Wednesday, July 16, 2008

Paper Mâché

You have probably all been there: A major paper is due in a difficult class in a few hours and you have yet to touch fingers to keyboard. The midnight deadline looms over your evening like a bad haircut, darkening your brow and generally making you feel stressed out.

The path to this common discomfort was an easy one. Whole libraries could be filled with accounts of all the things that didn’t happen on the way to the blank spot on your computer’s hardrive where your paper should be. You attended to the assignment the way Britney attends to Sean Preston and Jayden James.

You committed to one topic in front of your Professor but you will respect that promise about as much as the Obamination did his federal campaign funding pledge. Who could have known how little research there is on the Ramen noodle diet. It was a rotten topic anyway. You also told your Professor you would get him the paper early for comments, but that deadline passed with the Forth of July Fireworks.

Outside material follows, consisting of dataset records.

Lemma graph_progress_start sd d :
  lc (getNbMatches sd) = nbMatches0 ->
  graph_progress ds nbMatches0 (graph_start ds sd d).
Proof using All.
  intros Hsd. unfold graph_progress, pending_lines, graph_start.
  cbn [totalProcessedLines resultsQueue lineBlocksQueue chunkStart nbMatches emitted
       lc map progress_events].
  rewrite ds_totalLines_eq, Hsd. unfold sum_Z, monotonic. cbn [fold_right].
  repeat split; try lia; constructor.
Qed.
End Progress.

Lemma spec_calculateProgress_monotone total a b :
  0 <= total -> 0 <= a <= b ->
  spec_calculateProgress a total <= spec_calculateProgress b total.
Proof.
  intros Ht H. unfold spec_calculateProgress.
  destruct (Z.eq_dec total 0) as [->|Hpos].
  - rewrite !Z.div_0_r. lia.
  - apply Z.div_le_mono; lia.
Qed.

(** C4. The [searchProgressed] events of one search, in the order of
    their emission, never go down in percentage nor in match count,
    whatever the order in which the chunks reach the match processor and
    whether or not the search is interrupted; the events emitted while the
    graph runs carry a percentage of at most 99; and the end of [doSearch]
    adds one event with percentage 100 and the current match count, again
    not below any earlier event, before [searchFinished]. *)
Theorem search_progress_monotonic :
  forall (ds : DoSearch) (sd : SearchData) (d : SearchResultArray) (g : Graph),
    Z.of_nat (length (logLines (sourceLogData_ (ds_operation ds)))) <= UINT64_MAX ->
    1 <= lc (ds_nbLinesInChunk ds) <= INT_MAX ->
    valid_lnum (ds_initialLine ds) ->
    valid_lnum (endLine_ (ds_operation ds)) ->
    0 <= lc (getNbMatches sd) /\
    lc (getNbMatches sd) + lc (ds_totalLines ds) <= UINT64_MAX ->
    (forall a b, 0 <= a <= b ->
                 ds_calculateProgress ds a (lc (ds_totalLines ds))
                 <= ds_calculateProgress ds b (lc (ds_totalLines ds))) ->
    run ds (graph_start ds sd d) g ->
    monotonic (progress_events (emitted g)) /\
    Forall (fun e => snd e <= 99) (progress_events (emitted g)) /\
    (graph_idle g = true -> failure g = None ->
     out_signals (finished ds g)
     = emitted g ++ [searchProgressed (nbMatches g) 100 (ds_initialLine ds); searchFinished] /\
     progress_events (out_signals (finished ds g))
     = progress_events (emitted g) ++ [(lc (nbMatches g), 100)] /\
     monotonic (progress_events (out_signals (finished ds g)))).
Proof.
  intros ds sd d g Hfile Hchunk Hinit Hend Hnb Hmono Hrun.
  pose proof (graph_progress_run ds Hfile Hchunk Hinit Hend (lc (getNbMatches sd)) Hnb Hmono
                _ _ Hrun (graph_queues_ok_start ds Hfile Hchunk Hinit Hend sd d)
                (graph_progress_start ds Hfile Hchunk Hinit Hend _ Hnb Hmono sd d eq_refl))
    as (_ & _ & _ & Hmon & Hall).
  split; [exact Hmon|]. split.
  - eapply Forall_impl; [|exact Hall]. intros e (_ & H2 & _). exact H2.
  - intros _ _. cbn [finished out_signals]. unfold doSearch_signals.
    split; [reflexivity|].
    rewrite progress_events_app. cbn [progress_events]. split; [reflexivity|].
    apply monotonic_snoc; [exact Hmon|].
    eapply Forall_impl; [|exact Hall].
    intros [n p] (H1 & H2 & _). unfold progress_le. cbn [fst snd] in *. lia.
Qed.
(** C1. In every mode (so in every mode other than [none]), each code in
    the dissolved document and each code in the label document of a run
    is a code of the postal feature collection that was read. *)
Theorem output_codes_come_from_input (env : Env) (files : Files)
    (postalData : GeoDoc) (d : Feature) :
  loadGeoJSON files (Some POSTAL_PATH) = Ok postalData →
  (∃ ds, dissolved_file (run env files) = Some ds ∧ d ∈ features_or_nil ds) ∨
  (∃ ls, labels_file (run env files) = Some ls ∧ d ∈ features_or_nil ls) →
  ∃ k f, postnummer d = Some k ∧ f ∈ features_or_nil postalData ∧
         postnummer f = Some k.
Proof.
  intros Hload Hd.
  assert (∃ output fs, compute_output env files postalData = Ok output ∧
            features output = Some fs ∧
            (d ∈ dissolveByPostnummer fs ∨
             d ∈ buildLabelPoints (FeatureCollection (dissolveByPostnummer fs))))
    as (output & fs & Hout & Hfs & Hin).
  { destruct Hd as [(ds & Hds & Hd)|(ls & Hls & Hd)].
    - destruct (run_written env files ds ds) as (pd & output & fs & L & O & F & D & _);
        [by left|].
      exists output, fs. split_and!; [congruence|done|left]. 
      rewrite D in Hds. by simplify_eq.
    - destruct (run_written env files ls ls) as (pd & output & fs & L & O & F & _ & D);
        [by right|].
      exists output, fs. split_and!; [congruence|done|right].
      rewrite D in Hls. by simplify_eq. }
  apply compute_output_codes in Hout.
  unfold features_or_nil at 1 in Hout. rewrite Hfs in Hout. simpl in Hout.
  assert (∃ d', d' ∈ dissolveByPostnummer fs ∧ postnummer d = postnummer d')
    as (d' & Hd' & E).
  { destruct Hin as [Hin|Hin]; [by exists d|].
    destruct (labels_codes_from _ d Hin) as (d' & Hd' & E). by exists d'. }
  apply dissolved_is_emitted in Hd' as (k & g & -> & _ & f & Hf & Hk).
  rewrite postnummer_singleton in E.
  destruct (Hout f Hf) as (f' & Hf' & E'). exists k, f'.
  split_and!; [done..|congruence].
Qed.

End Run.

(** * The theorems at work on the sample data *)

Section Examples.
Local Existing Instance Sample.turf.

Lemma output_codes_come_from_input_witness :
  ∃ k f, postnummer Sample.grownB = Some k ∧
         f ∈ features_or_nil Sample.postalData ∧ postnummer f = Some k.
Proof.
  apply (output_codes_come_from_input (Sample.env "coast" None) Sample.files
           Sample.postalData Sample.grownB).
  - vm_compute. reflexivity.
  - left. eexists. split; [vm_compute; reflexivity|].
    apply list_elem_of_In. right. left. vm_compute. reflexivity.
Defined.

Lemma labels_follow_dissolved_witness :
  codes_in_bijection
    (dissolveByPostnummer [Sample.zoneA; Sample.zoneB])
    (buildLabelPoints
       (FeatureCollection (dissolveByPostnummer [Sample.zoneA; Sample.zoneB]))).
Proof.
  apply (labels_follow_dissolved [Sample.zoneA; Sample.zoneB]).
  intros d Hd. apply list_elem_of_In in Hd. vm_compute in Hd.
  destruct Hd as [<-|[<-|[]]]; vm_compute; discriminate.
Defined.

(** C3 as stated fails: a zone whose polygon has no ring is dissolved into
    a feature of its own, its centroid computation throws, and no label
    point carries its code. *)
Lemma label_bijection_fails_on_hollow_zone :
  ¬ codes_in_bijection
      (dissolveByPostnummer [Sample.hollow])
      (buildLabelPoints (FeatureCollection (dissolveByPostnummer [Sample.hollow]))).
Proof.
  intros [_ H]. specialize (H Sample.hollow).
  assert (Sample.hollow ∈ dissolveByPostnummer [Sample.hollow]) as Hin.
  { apply list_elem_of_In. left. vm_compute. reflexivity. }
  apply H in Hin. vm_compute in Hin. discriminate.
Qed.

Lemma oversized_gap_is_dropped_witness :
  assign_gap (num 5 1) Sample.cache Sample.strip = Ok [].
Proof.
  eapply (proj1 (oversized_gap_is_dropped (num 5 1))).
  - reflexivity.
  - vm_compute. reflexivity.
Defined.

Lemma nearest_centroid_first_wins_witness :
  ∃ pushes,
    assignGapsToNearest PosInf (FeatureCollection [Sample.zoneA; Sample.twinB])
      [Sample.strip] = Ok (concat pushes) ∧
    Forall2 (λ gap pushed,
               ∃ area, turf_area gap = Ok area ∧
                 if js_gt area PosInf then pushed = []
                 else ∃ gapCenter, turf_centroid gap = Ok gapCenter ∧
                        ∃ i f, nearest_candidate gapCenter
                                 [Sample.zoneA; Sample.twinB] i f ∧
                               pushed = [mkFeature (Some (properties_or_empty f))
                                                   (geometry gap)])
            [Sample.strip] pushes.
Proof.
  apply (proj2 (nearest_centroid_first_wins PosInf
                  (FeatureCollection [Sample.zoneA; Sample.twinB])
                  [Sample.zoneA; Sample.twinB] [Sample.strip] eq_refl)).
  - intros f Hf. apply list_elem_of_In in Hf.
    destruct Hf as [<-|[<-|[]]]; eexists; vm_compute; reflexivity.
  - intros gap Hg. apply list_elem_of_In in Hg. destruct Hg as [<-|[]].
    eexists. split; [reflexivity|]. intros _.
    eexists. split; [reflexivity|].
    intros f c Hf Hc. apply list_elem_of_In in Hf.
    destruct Hf as [<-|[<-|[]]]; vm_compute in Hc; injection Hc as <-;
      eexists; vm_compute; reflexivity.
Defined.

(** Two candidates at the same distance from the gap centroid: whichever
    comes first among the candidate features gets the gap. *)
Example equidistant_candidates_first_wins :
  assignGapsToNearest PosInf (FeatureCollection [Sample.zoneA; Sample.twinB])
    [Sample.strip] =
    Ok [mkFeature (Some {[ "postnummer" := VStr "0150" ]}) (geometry Sample.strip)] ∧
  assignGapsToNearest PosInf (FeatureCollection [Sample.twinB; Sample.zoneA])
    [Sample.strip] =
    Ok [mkFeature (Some {[ "postnummer" := VStr "0151" ]}) (geometry Sample.strip)].
Proof. split; vm_compute; reflexivity. Qed.

(** The scenario of the specification: in mode [coast] with an unbounded
    maximum the strip is clipped out of nothing, found as a gap, given to
    the nearer zone, and the dissolved document has the two codes. *)
Example coast_run_dissolves_two_zones :
  (λ d, postnummer <$> features_or_nil d) <$>
    dissolved_file (run (Sample.env "coast" None) Sample.files) =
  Some [Some (VStr "0150"); Some (VStr "0151")].
Proof. vm_compute. reflexivity. Qed.

(** With a maximum of 5 the strip (area 12) is left uncovered. *)
Example bounded_run_leaves_strip :
  (λ d, length (features_or_nil d)) <$>
    clipped_file (run (Sample.env "coast" (Some "5")) Sample.files) = Some 2 ∧
  (λ d, length (features_or_nil d)) <$>
    clipped_file (run (Sample.env "coast" None) Sample.files) = Some 3.
Proof. split; vm_compute; reflexivity. Qed.

Lemma unionMask_is_left_fold_witness :
  union_or_keep (Some Sample.zoneA) Sample.zoneB =
    try_catch (Sample.union Sample.zoneA Sample.zoneB) None.
Proof.
  destruct (@unionMask_is_left_fold Sample.turf) as (_ & _ & _ & _ & Hok & _).
  apply Hok. vm_compute. reflexivity.
Defined.

Lemma mode_none_output_is_input_witness :
  compute_output (Sample.env "none" None) Sample.files Sample.postalData =
    Ok Sample.postalData ∧
  clipped_file (run (Sample.env "none" None) Sample.files) = Some Sample.postalData.
Proof.
  apply mode_none_output_is_input.
  - reflexivity.
  - vm_compute. reflexivity.
Defined.

Lemma sample_bbox_contains (f : Feature) (b : BBox) (p : Position) :
  turf_bbox f = Ok b → Sample.region f p → in_bbox b p.
Proof. intros [= <-] H. exact H. Qed.

Lemma bbox_prefilter_keeps_overlaps_witness :
  overlaps (Sample.bbox_of (Sample.feature_coords Sample.zoneA))
           (Sample.bbox_of (Sample.feature_coords Sample.landMask)) = true.
Proof.
  apply (bbox_prefilter_keeps_overlaps Sample.region sample_bbox_contains
           Sample.zoneA Sample.landMask _ _ (Sample.pt 2 2)).
  - reflexivity.
  - reflexivity.
  - repeat split; vm_compute; reflexivity.
  - repeat split; vm_compute; reflexivity.
Defined.

Lemma unparsable_gap_area_max_filters_nothing_witness :
  GAP_AREA_MAX (Sample.env "coast" (Some "abc")) = NaN.
Proof.
  eapply (proj1 (unparsable_gap_area_max_filters_nothing
                   (Sample.env "coast" (Some "abc")) "abc" _ _ _)).
  Unshelve.
  - reflexivity.
  - discriminate.
  - vm_compute. reflexivity.
Defined.

End Examples.

(** * Further properties of the pipeline *)

Section MaskUnifierMore.
Context `{T : Turf}.

Lemma unionMask_app (fs1 fs2 : list Feature) :
  unionMask (fs1 ++ fs2) = union_loop (unionMask fs1) fs2.
Proof. unfold unionMask. by rewrite !union_loop_fold, fold_left_app. Qed.

(** X1. A feature whose union with the accumulator throws leaves no trace:
    the mask is the one built from the list without it. *)
Theorem unionMask_skips_failing_feature (fs rest : list Feature) (m bad : Feature) :
  unionMask fs = Some m → turf_union m bad = Throw →
  unionMask (fs ++ bad :: rest) = unionMask (fs ++ rest).
Proof.
  intros Hm Hbad. rewrite !unionMask_app, Hm. simpl. by rewrite Hbad.
Qed.





End MaskUnifierMore.

Section ClipperMore.
Context `{T : Turf}.

(** What one iteration of the clipper pushes: nothing, or one feature with
    the properties of the input feature and a geometry. *)
Lemma clip_feature_cases landMask landBbox feature :
  clip_feature landMask landBbox feature = [] ∨
  ∃ g, is_Some (geometry feature) ∧
       clip_feature landMask landBbox feature =
         [mkFeature (Some (properties_or_empty feature)) (Some g)].
Proof.
  unfold clip_feature. destruct (geometry feature) as [g0|]; [|by left].
  destruct (turf_bbox feature) as [featureBbox|]; simpl; [|by left].
  destruct (overlaps featureBbox landBbox); simpl; [|by left].
  destruct (turf_intersect feature landMask) as [[i|]|]; simpl; [|by left..].
  destruct (geometry i) as [g|]; [|by left]. right. exists g. by split.
Qed.



Lemma clip_codes_sublist landMask landBbox (fs : list Feature) :
  (postnummer <$> flat_map (clip_feature landMask landBbox) fs)
    `sublist_of` (postnummer <$> fs).
Proof.
  induction fs as [|f fs IH]; [done|]. simpl.
  destruct (clip_feature_cases landMask landBbox f) as [->|(g & Hg & ->)]; simpl.
  - by apply sublist_cons.
  - rewrite postnummer_inherited. by apply sublist_skip.
Qed.

End ClipperMore.

Section GapBuilderMore.
Context `{T : Turf}.

Lemma map_throwing_Ok {A B} (f : A → outcome B) (l : list A) (r : list B) :
  map_throwing f l = Ok r ↔ Forall2 (λ a b, f a = Ok b) l r.
Proof.
  revert r. induction l as [|a l IH]; intros r; simpl.
  - split; [intros [= <-]; constructor|by intros ->%Forall2_nil_inv_l].
  - split.
    + destruct (f a) as [b|] eqn:Hb; [|done]. simpl.
      destruct (map_throwing f l) as [bs|]; [|done]. simpl.
      intros [= <-]. constructor; [done|]. by apply IH.
    + intros (b & bs & Hb & Hbs & ->)%Forall2_cons_inv_l.
      rewrite Hb. simpl. apply IH in Hbs. by rewrite Hbs.
Qed.

Lemma map_throwing_Throw {A B} (f : A → outcome B) (l : list A) :
  map_throwing f l = Throw ↔ ∃ a, a ∈ l ∧ f a = Throw.
Proof.
  induction l as [|a l IH]; simpl.
  - split; [done|]. by intros (a & Ha%elem_of_nil & _).
  - destruct (f a) as [b|] eqn:Hb; simpl.
    + destruct (map_throwing f l) as [bs|]; simpl.
      * split; [done|]. intros (a' & [->|Ha']%elem_of_cons & Hf); [congruence|].
        assert (Ok bs = Throw) as Habs by (apply IH; eauto). done.
      * split; [|done]. intros _. destruct (proj1 IH eq_refl) as (a' & Ha' & Hf).
        exists a'. split; [by right|done].
    + split; [|done]. intros _. exists a. split; [left|done].
Qed.

(** X4. When the difference of mask and coverage is a multi-part polygon,
    the Gap Builder returns one gap per part, in order, each being what
    [turf.polygon] makes of the part, and it throws exactly when
    [turf.polygon] throws for some part (this call is outside the
    try/catch that guards the difference). *)
Theorem buildGapFeatures_one_gap_per_part (landMask u diff : Feature)
    (polys : list (list (list Position))) :
  turf_difference landMask u = Ok (Some diff) →
  geometry diff = Some (MultiPolygon polys) →
  (∀ gaps, buildGapFeatures landMask (Some u) = Ok gaps ↔
           Forall2 (λ part gap, turf_polygon part = Ok gap) polys gaps) ∧
  (buildGapFeatures landMask (Some u) = Throw ↔
   ∃ part, part ∈ polys ∧ turf_polygon part = Throw).
Proof.
  intros Hdiff Hgeom. unfold buildGapFeatures. rewrite Hdiff, Hgeom.
  split; [intros gaps; apply map_throwing_Ok|apply map_throwing_Throw].
Qed.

All you want out of this is a decent grade; something that won’t disqualify you from your scholarship or embarrass your parents too badly when they see the grade. If they see the grade. What you don’t like is having to write a paper.

Most students would rather have someone jam a screwdriver through their knee than grind out an assignment. After graduation, the additional income earned because of the bachelor’s degree could be put toward knee replacement surgery.

Unfortunately for you, the sadist hotline is down and none of your friends are handy or willing with a screwdriver, leaving you with nothing but a QWERTY keyboard and your own noodle. Technology has failed you again.

The library greets you with a musky small that shouts “old books.” Actually it whispers. You look around the room at the masses of students, scrambling like ants who forgot to prepare for winter. They’re procrastinators, but you can’t really scold them since you will soon be joining in.

Your cell phone buzzes. It’s a friend from high school who wants to talk. You shouldn’t, but you do. What’s another hour when you’ve already dawdled three weeks?